Scan the records beneath this line for the line holding "work that does" and the line holding "The mutex is", then transcribe exactly those two and all lines between.

EXERCISE INPUT
+++
(* ===== verification/DoCompaction.v ===== *)
(** Running a compaction: writing its output files and installing them, and the background
    work that does it (redisdb/db/db.cc: [DoCompactionWork], [OpenCompactionOutputFile],
    [FinishCompactionOutputFile], [InstallCompactionResults], [CleanupCompaction],
    [BackgroundCompaction], [BackgroundCallback]; redisdb/db/snapshot.h).

    The mutex is released while the inputs are read and the outputs written.  As in Flush.v
    [others] is what the other threads make of the database; it acts wherever the loop is
    about to look at what it shares with them.  How the iterator over the inputs is made is
    an argument of the definitions; [make_input] is [MakeInputIterator]. *)
From Stdlib Require Import Sorted Permutation.
From stdpp Require Import gmap sorting sets.
From S2P Require Import Prelude Coding Status Env DbFormat Block TableFormat LogFormat LruCache Iterators SkipList MemTable WriteBatch VersionEdit FileIO FileName Table Version TableCache VersionBuilder VersionSet Database Compaction CompactionWork Flush DbIterators CompactionInstall.
Local Open Scope Z_scope.

(** ** Snapshots *)

(** The sequence numbers of a [SnapshotList]. *)
Definition SnapshotList := list Z.

Definition snapshots_empty (l : SnapshotList) : bool := bool_decide (l = []).
Definition oldest (l : SnapshotList) : option Z := hd_error l.
Definition newest (l : SnapshotList) : option Z := last l.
+++
SOLUTION FOR THIS PROBLEM
    work that does it (redisdb/db/db.cc: [DoCompactionWork], [OpenCompactionOutputFile],
    [FinishCompactionOutputFile], [InstallCompactionResults], [CleanupCompaction],
    [BackgroundCompaction], [BackgroundCallback]; redisdb/db/snapshot.h).

    The mutex is released while the inputs are read and the outputs written.  As in Flush.v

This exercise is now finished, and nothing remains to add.